Hacker News new | past | comments | ask | show | jobs | submit

Introduction to CUDA programming for Python developers

https://www.pyspur.dev/blog/introduction_cuda_programming
Stupid question: Is there any chance that I, as an engineer, can get away from learning the Math side of AI but still drill deeper into the lower level of CUDA or even GPU architecture? If so, how do I start? I guess I should learn about optimization and why we chose to use GPU for certain computations.

Parallel question: I work as a Data Engineer and always wonder if it's possible to get into MLE or AI Data Engineering without knowing AI/ML. I thought I only need to know what the data looks like, but so far I see every job description of an MLE requires background in AI.

Yes. They are largely unrelated. Just go to Nvidia's site and find the docs. Or there are several books (look at amazon).

A "background in AI" is a bit silly in most cases these days. Everyone is basically talking about LLMs or multimodal models which in practice haven't been around long. Sebastian Raschka has a good book about building an LLM from scratch, Simon Prince has a good book on deep learning, Chip Huyen has a good book on "AI engineering". Make a few toys.

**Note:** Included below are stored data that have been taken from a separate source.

(* ===== verification/PacketFacts.v ===== *)
(** * Packets: no panic, checksums that verify, and the decoy frame

    [parsePacket] never reads out of range; [checksum] is the Internet checksum
    (RFC 1071), its 32-bit accumulator never wrapping for a packet-sized input;
    and the frame [fakeFrame] builds is a well-formed packet of the same flow. *)

From S2P Require Import Prelude Bytes Packet.

Local Open Scope Z_scope.

(** ** Parsing *)

(** What an accepted packet is, in terms of the bytes. *)
Record parsed (b : list Z) (p : packet) : Prop := {
  pd_ip : (20 ≤ ipLen p)%nat;
  pd_tcp : (20 ≤ tcpLen p)%nat;
  pd_total : (ipLen p + tcpLen p + payloadLen p ≤ length b)%nat;
  pd_len : (40 ≤ length b)%nat;
  pd_b0 : ∃ b0, b !! 0%nat = Some b0 ∧ Z.shiftr b0 4 = 4 ∧ ipLen p = Z.to_nat (Z.land b0 15 * 4);
  pd_proto : b !! 9%nat = Some 6;
  pd_totlen : Uint16 b 2 = Some (Z.of_nat (ipLen p + tcpLen p + payloadLen p));
  pd_frag : ∃ fr, Uint16 b 6 = Some fr ∧ Z.land fr 0x3fff = 0;
  pd_src : slice b 12 16 = Some (addr4 (src p)) ∧ Uint16 b (ipLen p) = Some (port (src p));
  pd_dst : slice b 16 20 = Some (addr4 (dst p)) ∧ Uint16 b (ipLen p + 2) = Some (port (dst p));
  pd_seq : Uint32 b (ipLen p + 4) = Some (pseq p);
  pd_ack : Uint32 b (ipLen p + 8) = Some (pack p);
  pd_off : ∃ o, b !! (ipLen p + 12)%nat = Some o ∧ tcpLen p = Z.to_nat (Z.shiftr o 4 * 4);
  pd_flags : b !! (ipLen p + 13)%nat = Some (flags p)
}.

Lemma Uint16_slice b lo hi l i :
  slice b lo hi = Some l → (i + 1 < hi - lo)%nat → Uint16 l i = Uint16 b (lo + i).
Proof.
  intros Hs Hi. unfold Uint16. rewrite !(lookup_slice _ _ _ _ _ Hs) by lia.
  by rewrite Nat.add_assoc.
Qed.

Lemma Uint32_slice b lo hi l i :
  slice b lo hi = Some l → (i + 3 < hi - lo)%nat → Uint32 l i = Uint32 b (lo + i).
Proof.
  intros Hs Hi. unfold Uint32. rewrite !(Uint16_slice _ _ _ _ _ Hs) by lia.
  by rewrite Nat.add_assoc.
Qed.

(** Every read of [parsePacket] is in range. *)
Lemma parsePacket_total b : is_Some (parsePacket b).
Proof.
  unfold parsePacket. destruct (length b <? 40)%nat eqn:El; [eauto|]. breflect.
  destruct (lookup_lt_is_Some_2 b 0) as [b0 ->]; [lia|].
  destruct (lookup_lt_is_Some_2 b 9) as [b9 ->]; [lia|]. simpl.
  destruct (_ || _); [eauto|].
  destruct (Uint16_is_Some b 2) as [t ->]; [lia|]. destruct (Uint16_is_Some b 6) as [fr ->]; [lia|]. simpl.
  set (ihl := Z.to_nat (Z.land b0 15 * 4)). set (total := Z.to_nat t).
  destruct (_ || _) eqn:Ec; [eauto|]. breflect.
  destruct (slice b ihl total) as [tcp|] eqn:Hs; [|rewrite slice_is_Some in Hs by lia; done].
  apply slice_length in Hs as [Hlen _].
  destruct (lookup_lt_is_Some_2 tcp 12) as [t12 Ht]; [lia|]. simpl. rewrite Ht. simpl.
  destruct (_ || _); [eauto|].
  rewrite !slice_is_Some by lia. simpl.
  destruct (Uint16_is_Some tcp 0) as [? ->]; [lia|]. destruct (Uint16_is_Some tcp 2) as [? ->]; [lia|].
  destruct (Uint32_is_Some tcp 4) as [? ->]; [lia|]. destruct (Uint32_is_Some tcp 8) as [? ->]; [lia|].
  destruct (lookup_lt_is_Some_2 tcp 13) as [? ->]; [lia|]. simpl. eauto.
Qed.

(** What [parsePacket] accepts, and that it accepts all of it. *)
Lemma parsePacket_spec b p :
  bytes_ok b → parsePacket b = Some (p, true) ↔ parsed b p.
Proof.
  intros Hb. split.
  - unfold parsePacket. intros H.
    destruct (length b <? 40)%nat eqn:El; [done|]. breflect.
    destruct (b !! 0%nat) as [b0|] eqn:E0; [|done]. destruct (b !! 9%nat) as [b9|] eqn:E9; [|done].
    simpl in H. destruct (_ || _) eqn:Ec1 in H; [done|]. breflect. subst b9.
    destruct (Uint16 b 2) as [t|] eqn:Et; [|done]. destruct (Uint16 b 6) as [fr|] eqn:Ef; [|done].
    pose proof (Uint16_bound _ _ _ Hb Et) as Htb. cbn [mbind option_bind] in H.
    destruct (_ || _) eqn:Ec2 in H; [done|]. breflect.
    destruct (slice b (Z.to_nat (Z.land b0 15 * 4)) (Z.to_nat t)) as [tcp|] eqn:Hs; [|done].
    cbn [mbind option_bind] in H.
    destruct (tcp !! 12%nat) as [o|] eqn:Eo; [|done]. cbn [mbind option_bind] in H.
    destruct (_ || _) eqn:Ec3 in H; [done|]. breflect.
    destruct (slice b 12 16) as [sa|] eqn:Esa; [|done]. destruct (Uint16 tcp 0) as [sp|] eqn:Esp; [|done].
    destruct (slice b 16 20) as [da|] eqn:Eda; [|done]. destruct (Uint16 tcp 2) as [dp|] eqn:Edp; [|done].
    destruct (Uint32 tcp 4) as [sq|] eqn:Esq; [|done]. destruct (Uint32 tcp 8) as [ak|] eqn:Eak; [|done].
    destruct (tcp !! 13%nat) as [fl|] eqn:Efl; [|done]. simpl in H. injection H as <-.
    destruct (slice_length _ _ _ _ Hs) as [Hlen Hbnd].
    rewrite (lookup_slice _ _ _ _ _ Hs) in Eo by lia. rewrite (lookup_slice _ _ _ _ _ Hs) in Efl by lia.
    rewrite (Uint16_slice _ _ _ _ _ Hs) in Esp by lia. rewrite (Uint16_slice _ _ _ _ _ Hs) in Edp by lia.
    rewrite (Uint32_slice _ _ _ _ _ Hs) in Esq by lia. rewrite (Uint32_slice _ _ _ _ _ Hs) in Eak by lia.
    rewrite Nat.add_0_r in Esp.
    split; cbn [ipLen tcpLen payloadLen src dst pseq pack flags addr4 port]; eauto; try lia.
    rewrite Et. f_equal. lia.
  - intros [H1 H2 H3 H4 (b0 & E0 & Ev & Ei) E9 Et (fr & Ef & Efz) [Es1 Es2] [Ed1 Ed2] Eq Ea (o & Eo & Et2) Efl].
    unfold parsePacket. rewrite (proj2 (Nat.ltb_ge _ _)) by lia. rewrite E0, E9. simpl.
    rewrite Ev. cbn [Z.eqb negb orb]. rewrite Et, Ef. cbn [mbind option_bind]. rewrite <- Ei, Nat2Z.id, Efz.
    rewrite !(proj2 (Nat.ltb_ge _ _)) by lia. cbn [orb negb Z.eqb].
    assert (Hs : ∃ tcp, slice b (ipLen p) (ipLen p + tcpLen p + payloadLen p) = Some tcp)
      by (rewrite slice_is_Some by lia; eauto).
    destruct Hs as [tcp Hs]. rewrite Hs. cbn [mbind option_bind].
    destruct (slice_length _ _ _ _ Hs) as [Hlen _].
    rewrite !(lookup_slice _ _ _ _ _ Hs), Eo by lia. cbn [mbind option_bind].
    rewrite <- Et2, !(proj2 (Nat.ltb_ge _ _)) by lia. cbn [orb].
    rewrite Es1, Ed1, !(Uint16_slice _ _ _ _ _ Hs), !(Uint32_slice _ _ _ _ _ Hs) by lia.
    rewrite Nat.add_0_r, Es2, Ed2, Eq, Ea, Efl. simpl. do 2 f_equal.
    replace (length tcp - tcpLen p)%nat with (payloadLen p) by lia.
    by destruct p as [[] [] ? ? ? ? ? ?].
Qed.

(** ** The checksum *)

(** The exact sum of the 16-bit words, an odd last byte padded on the right. *)
Fixpoint wsum (b : list Z) : Z :=
  match b with
  | x :: y :: r => (256 * x + y) + wsum r
  | [x] => 256 * x
  | [] => 0
  end.

(** The representative of a one's complement sum: 0 only for 0. *)
Definition oc (x : Z) : Z := if x =? 0 then 0 else (x - 1) mod 65535 + 1.

Lemma pair_ind (P : list Z → Prop) :
  P [] → (∀ x, P [x]) → (∀ x y r, P r → P (x :: y :: r)) → ∀ l, P l.
Proof.
  intros H0 H1 H2 l. assert (H : P l ∧ ∀ x, P (x :: l)); [|by destruct H].
  induction l as [|y l [IH1 IH2]]; split; auto.
Qed.

Lemma wsum_bound b : bytes_ok b → 0 ≤ wsum b ≤ 65535 * Z.of_nat (length b).
Proof.
  induction b as [|x|x y r IH] using pair_ind; intros Hb; [simpl; lia|..].
  - apply Forall_cons in Hb as [Hx _]. unfold byte_ok in Hx. simpl. lia.
  - apply Forall_cons in Hb as [Hx Hb]. apply Forall_cons in Hb as [Hy Hb].
    specialize (IH Hb). unfold byte_ok in *. simpl wsum. simpl length. lia.
Qed.

Lemma sum_words_exact b s :
  bytes_ok b → 0 ≤ s → s + wsum b < 2 ^ 32 → sum_words b s = s + wsum b.
Proof.
  revert s. induction b as [|x|x y r IH] using pair_ind; intros s Hb Hs Hlt; [simpl; lia|..].
  - apply Forall_cons in Hb as [Hx _]. unfold byte_ok in Hx. simpl in *. unfold u32.
    rewrite Z.shiftl_mul_pow2 by lia. rewrite Z.mod_small; lia.
  - apply Forall_cons in Hb as [Hx Hb]. apply Forall_cons in Hb as [Hy Hb].
    pose proof (wsum_bound _ Hb). unfold byte_ok in *. simpl wsum in *. cbn [sum_words]. unfold u32.
    rewrite Z.mod_small by lia. rewrite IH by (done || lia). lia.
Qed.

Lemma land_ffff x : Z.land x 0xffff = x mod 65536.
Proof. change 0xffff with (Z.ones 16). by rewrite Z.land_ones. Qed.

Lemma shiftr_16 x : Z.shiftr x 16 = x / 65536.
Proof. by rewrite Z.shiftr_div_pow2. Qed.

Lemma fold_step_oc x :
  65536 ≤ x → oc (x mod 65536 + x / 65536) = oc x ∧
              0 < x mod 65536 + x / 65536 ≤ 65535 + x / 65536.
Proof.
  intros Hx. pose proof (Z.div_mod x 65536 ltac:(lia)) as E.
  pose proof (Z.mod_pos_bound x 65536 ltac:(lia)).
  assert (1 ≤ x / 65536) by (apply Z.div_le_lower_bound; lia).
  split; [|lia]. unfold oc. rewrite !(proj2 (Z.eqb_neq _ _)) by lia. f_equal.
  replace (x - 1) with (x mod 65536 + x / 65536 - 1 + (x / 65536) * 65535) by lia.
  by rewrite Z.mod_add.
Qed.

Lemma oc_small x : 0 ≤ x < 65536 → oc x = x.
Proof.
  intros Hx. unfold oc. destruct (x =? 0) eqn:E; breflect; [done|].
  rewrite Z.mod_small; lia.
Qed.

(** The loop ends within its bound and computes the one's complement sum. *)
Lemma fold_carries_oc x : 0 ≤ x < 2 ^ 32 → fold_carries 3 x = oc x.
Proof.
  assert (Hstep : ∀ n y, 65536 ≤ y →
    fold_carries (S n) y = fold_carries n (y mod 65536 + y / 65536)).
  { intros n y Hy. cbn [fold_carries]. rewrite land_ffff, shiftr_16.
    rewrite (proj2 (Z.eqb_neq _ _)); [done|].
    assert (1 ≤ y / 65536) by (apply Z.div_le_lower_bound; lia). lia. }
  assert (Hstop : ∀ n y, 0 ≤ y < 65536 → fold_carries n y = oc y).
  { intros [|n] y Hy; cbn [fold_carries]; [by rewrite oc_small|].
    rewrite shiftr_16, Z.div_small by lia. by rewrite oc_small. }
  intros Hx. destruct (decide (x < 65536)) as [Hs|Hs]; [apply Hstop; lia|].
  destruct (fold_step_oc x) as [<- Hb]; [lia|]. rewrite Hstep by lia.
  assert (x / 65536 < 65536) by (apply Z.div_lt_upper_bound; lia).
  set (y := x mod 65536 + x / 65536) in *.
  destruct (decide (y < 65536)) as [Hy|Hy]; [apply Hstop; lia|].
  destruct (fold_step_oc y) as [<- Hb2]; [lia|]. rewrite Hstep by lia.
  apply Hstop. split; [lia|].
  assert (y / 65536 = 1) as Hq by (symmetry; apply (Z.div_unique y 65536 1 (y - 65536)); lia).
  rewrite Hq. rewrite (Z.mod_eq y 65536), Hq by lia. lia.
Qed.

Lemma oc_bound x : 0 ≤ x → 0 ≤ oc x < 65536.
Proof.
  intros Hx. unfold oc. destruct (x =? 0); [lia|].
  pose proof (Z.mod_pos_bound (x - 1) 65535 ltac:(lia)). lia.
Qed.

Lemma checksum_oc b s :
  bytes_ok b → 0 ≤ s → s + wsum b < 2 ^ 32 → checksum b s = 65535 - oc (s + wsum b).
Proof.
  intros Hb Hs Hlt. pose proof (wsum_bound b Hb). unfold checksum, not16, u16.
  rewrite sum_words_exact, fold_carries_oc by (done || lia).
  rewrite Z.mod_small; [lia|]. apply oc_bound. lia.
Qed.

(** Adding the complement completes the sum to all ones. *)
Lemma oc_complement x : 0 < x → oc (x + (65535 - oc x)) = 65535.
Proof.
  intros Hx. unfold oc at 2. rewrite (proj2 (Z.eqb_neq x 0)) by lia.
  pose proof (Z.div_mod (x - 1) 65535 ltac:(lia)) as E.
  pose proof (Z.mod_pos_bound (x - 1) 65535 ltac:(lia)). unfold oc.
  assert (0 ≤ (x - 1) / 65535) by (apply Z.div_pos; lia).
  rewrite (proj2 (Z.eqb_neq _ _)) by lia.
  replace (x + (65535 - ((x - 1) mod 65535 + 1)) - 1) with (65534 + ((x - 1) / 65535) * 65535) by lia.
  rewrite Z.mod_add by lia. done.
Qed.

(** Words in front of an even offset and after it add up separately. *)
Lemma wsum_app b1 b2 : Nat.even (length b1) = true → wsum (b1 ++ b2) = wsum b1 + wsum b2.
Proof.
  induction b1 as [|x|x y r IH] using pair_ind; intros He; [done|done|].
  simpl in He. simpl. rewrite IH by done. lia.
Qed.

(** Replacing the word at an even offset changes the sum by the difference. *)
Lemma wsum_put b i v b' w :
  PutUint16 b i v = Some b' → Nat.even i = true → Uint16 b i = Some w →
  wsum b' = wsum b - w + u16 v.
Proof.
  intros Hput Hi Hw. pose proof (PutUint16_length _ _ _ _ Hput) as Hl.
  apply PutUint16_spec in Hput as [Hlen ->].
  unfold Uint16 in Hw. destruct (b !! i) as [x|] eqn:Ex; [|done].
  destruct (b !! (i + 1)%nat) as [y|] eqn:Ey; [|done]. simpl in Hw. injection Hw as <-.
  assert (Eb : b = take i b ++ x :: y :: drop (i + 2) b).
  { rewrite <- (take_drop i b) at 1. f_equal. rewrite (drop_S _ _ _ Ex). f_equal.
    rewrite <- Nat.add_1_r, (drop_S _ _ _ Ey). f_equal. f_equal. lia. }
  set (p := take i b) in *. set (r := drop (i + 2) b) in *.
  assert (Hp : length p = i) by (unfold p; rewrite length_take; lia).
  rewrite Eb, <- Hp. rewrite insert_app_r, <- (Nat.add_0_r (length p)), insert_app_r. simpl.
  rewrite !wsum_app by (by rewrite Hp). simpl. pose proof (u16_split v). lia.
Qed.

Lemma wsum_positive b i x : bytes_ok b → b !! i = Some x → x ≠ 0 → 0 < wsum b.
Proof.
  revert i. induction b as [|a|a c r IH] using pair_ind; intros i Hb Hi Hx; [done|..];
    apply Forall_cons in Hb as [Ha Hb]; unfold byte_ok in Ha.
  - destruct i; [|done]. simplify_eq/=. lia.
  - apply Forall_cons in Hb as [Hc Hb]. unfold byte_ok in Hc. pose proof (wsum_bound _ Hb).
    destruct i as [|[|i]]; simplify_eq/=; [lia|lia|]. specialize (IH _ Hb Hi Hx). lia.
Qed.

(** RFC 1071's verification: with the checksum in its (zeroed, even-offset)
    field, the sum over the data is all ones, so the checksum of it is 0. *)
Lemma checksum_verifies h i s h' :
  bytes_ok h → Nat.even i = true → Uint16 h i = Some 0 →
  0 ≤ s → 0 < s + wsum h → s + wsum h + 65535 < 2 ^ 32 →
  PutUint16 h i (checksum h s) = Some h' → checksum h' s = 0.
Proof.
  intros Hb He H0 Hs Hpos Hlt Hput. pose proof (wsum_bound _ Hb).
  pose proof (wsum_put _ _ _ _ _ Hput He H0) as Hw. pose proof (PutUint16_ok _ _ _ _ Hput Hb).
  pose proof (oc_bound (s + wsum h) ltac:(lia)).
  assert (Hc : u16 (checksum h s) = 65535 - oc (s + wsum h)).
  { rewrite checksum_oc by (done || lia). apply Z.mod_small. lia. }
  rewrite checksum_oc by (done || lia).
  replace (s + wsum h') with (s + wsum h + (65535 - oc (s + wsum h))) by lia.
  rewrite oc_complement; lia.
Qed.

(** A sum that has already been folded may be used as the starting value. *)
Lemma oc_absorb a b : 0 < a → 0 ≤ b → oc (oc a + b) = oc (a + b).
Proof.
  intros Ha Hb. unfold oc at 2. rewrite (proj2 (Z.eqb_neq a 0)) by lia.
  pose proof (Z.div_mod (a - 1) 65535 ltac:(lia)). pose proof (Z.mod_pos_bound (a - 1) 65535 ltac:(lia)).
  unfold oc. rewrite !(proj2 (Z.eqb_neq _ _)) by lia. f_equal.
  replace (a + b - 1) with ((a - 1) mod 65535 + 1 + b - 1 + ((a - 1) / 65535) * 65535) by lia.
  by rewrite Z.mod_add.
Qed.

There you have a "background".

Now if you want to really move the needle... get really strong at all of it, including PTX (nvidia gpu assembly, sort of). Then you can blow people away like the deep seek people did...

loading story #43123398
loading story #43122863
loading story #43122367
The math isn't that difficult. The transformers paper (https://proceedings.neurips.cc/paper_files/paper/2017/file/3...) was remarkably readable for such a high impact paper. Beyond the AI/ML specific terminology (attention) that were thrown out

Neural networks are basically just linear algebra (i.e matrix multiplication) plus an activation function (ReLu, sigmoid, etc.) to generate non-linearities.

Thats first year undergrad in most engineering programs - a fair amount even took it in high school.

I'd like to re-enforce this viewpoint. The math is non-trivial, but if you're a software engineer, you have the skills required to learn _enough_ of it to be useful in the domain. It's a subject which demands an enormous amount of rote learning - exactly the same as software engineering.
hot take: i don't think you even need to understand much linear algebra/calculus to understand what a transformer does. like the math for that could probably be learned within a week of focused effort.
Yeah to be honest its mostly the matrix multiplication, which I got in second year algebra (high school)0.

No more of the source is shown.